● About this task
Where does the word "false" appear in the entries below? Copy each line that holds it.
------
(* ===== verification/KmallocInv.v ===== *)
(** * The representation of the kernel heap

    The laws the heap expects of its page source, what a heap state shows of
    itself ([hview]), and the invariant [heap_ok]: the pages of small blocks
    with their free lists, and the two kinds of lists they are on. *)

From S2P Require Import Prelude Machine Kmalloc.

(** The first address after the memory the kernel reaches directly *)
Definition MIPS_KSEG1 : Z := 0xa0000000.

Definition word_ok (a : Z) : Prop := MIPS_KSEG0 ≤ a < MIPS_KSEG1 ∧ a `mod` 4 = 0.

(** The page numbers of a block of pages *)
Definition pages_of (b : Z * Z) : list Z := seqZ (b.1 / PAGE_SIZE) b.2.

(** [kp_pages] is what the page allocator knows: the blocks it has handed out,
    which blocks it can provide, and how many single pages. *)
Class PageLaws (T : Type) {src : PageSource T} := {
  kp_state : Type;
  kp_pages : T → kp_state;
  kp_inv : bool → T → Prop;
  kp_block : kp_state → Z * Z → Prop;
  kp_fits : Z → kp_state → Prop;
  kp_avail : Z → kp_state → Prop;
  block_range b t x : kp_inv b t → kp_block (kp_pages t) x →
    x.1 `mod` PAGE_SIZE = 0 ∧ MIPS_KSEG0 < x.1 ∧ 0 < x.2 ∧ x.1 + x.2 * PAGE_SIZE ≤ MIPS_KSEG1;
  word_range b t a : kp_inv b t → 0 ≤ word_at t a < 2 ^ 32;
  lock_law t : kp_inv false t →
    ∃ t', heap_lock t = Ok (tt, t') ∧ kp_inv true t' ∧ kp_pages t' = kp_pages t ∧ ∀ a, word_at t' a = word_at t a;
  unlock_law t : kp_inv true t →
    ∃ t', heap_unlock t = Ok (tt, t') ∧ kp_inv false t' ∧ kp_pages t' = kp_pages t ∧ ∀ a, word_at t' a = word_at t a;
  store_law b t x a w : kp_inv b t → kp_block (kp_pages t) x → a / PAGE_SIZE ∈ pages_of x → word_ok a → 0 ≤ w < 2 ^ 32 →
    kp_inv b (set_word a w t) ∧ kp_pages (set_word a w t) = kp_pages t ∧
    ∀ a', word_ok a' → word_at (set_word a w t) a' = if decide (a' = a) then w else word_at t a';
  avail_law m s : 0 < m → kp_avail m s → kp_fits 1 s;
  alloc_law n t : kp_inv false t → 0 < n → kp_fits n (kp_pages t) →
    ∃ va t', kpages_alloc n t = Ok (va, t') ∧ kp_inv false t' ∧ (∀ a, word_at t' a = word_at t a) ∧
      kp_block (kp_pages t') (va, n) ∧
      (∀ x, kp_block (kp_pages t) x → kp_block (kp_pages t') x ∧ ∀ i, i ∈ pages_of x → i ∉ pages_of (va, n)) ∧
      ∀ m, 0 ≤ m → kp_avail (n + m) (kp_pages t) → kp_avail m (kp_pages t');
  free_law t va n : kp_inv false t → kp_block (kp_pages t) (va, n) →
    ∃ t', kpages_free va t = Ok (tt, t') ∧ kp_inv false t' ∧ (∀ a, word_at t' a = word_at t a) ∧
      ∀ x, kp_block (kp_pages t) x → (∀ i, i ∈ pages_of x → i ∉ pages_of (va, n)) → kp_block (kp_pages t') x
}.

(** ** What a state shows *)

Section view.
Context {T : Type} {src : PageSource T} {laws : PageLaws T}.

Record hview : Type := mk_view {
  v_held : bool;
  v_pages : kp_state;
  v_mem : Z → Z;
  v_roots : list kheap_root;
  v_bases : list Z;
  v_all : Z
}.
Definition set_held (b : bool) (v : hview) : hview := mk_view b (v_pages v) (v_mem v) (v_roots v) (v_bases v) (v_all v).
Definition set_pages (p : kp_state) (v : hview) : hview := mk_view (v_held v) p (v_mem v) (v_roots v) (v_bases v) (v_all v).
Definition set_mem (f : Z → Z) (v : hview) : hview := mk_view (v_held v) (v_pages v) f (v_roots v) (v_bases v) (v_all v).
Definition set_roots (l : list kheap_root) (v : hview) : hview := mk_view (v_held v) (v_pages v) (v_mem v) l (v_bases v) (v_all v).
Definition set_bases (l : list Z) (v : hview) : hview := mk_view (v_held v) (v_pages v) (v_mem v) (v_roots v) l (v_all v).
Definition set_all (p : Z) (v : hview) : hview := mk_view (v_held v) (v_pages v) (v_mem v) (v_roots v) (v_bases v) p.

Record sees (h : kheap T) (v : hview) : Prop := {
  se_inv : kp_inv (v_held v) (kh_t h);
  se_pages : kp_pages (kh_t h) = v_pages v;
  se_mem a : word_ok a → word_at (kh_t h) a = v_mem v a;
  se_roots : kheaproots h = v_roots v;
  se_bases : sizebases h = v_bases v;
  se_all : allbase h = v_all v
}.

Definition upd (f : Z → Z) (a w : Z) : Z → Z := λ x, if decide (x = a) then w else f x.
------
● Answer to the problem
  lock_law t : kp_inv false t →
    ∃ t', heap_unlock t = Ok (tt, t') ∧ kp_inv false t' ∧ kp_pages t' = kp_pages t ∧ ∀ a, word_at t' a = word_at t a;
  alloc_law n t : kp_inv false t → 0 < n → kp_fits n (kp_pages t) →
    ∃ va t', kpages_alloc n t = Ok (va, t') ∧ kp_inv false t' ∧ (∀ a, word_at t' a = word_at t a) ∧
  free_law t va n : kp_inv false t → kp_block (kp_pages t) (va, n) →
    ∃ t', kpages_free va t = Ok (tt, t') ∧ kp_inv false t' ∧ (∀ a, word_at t' a = word_at t a) ∧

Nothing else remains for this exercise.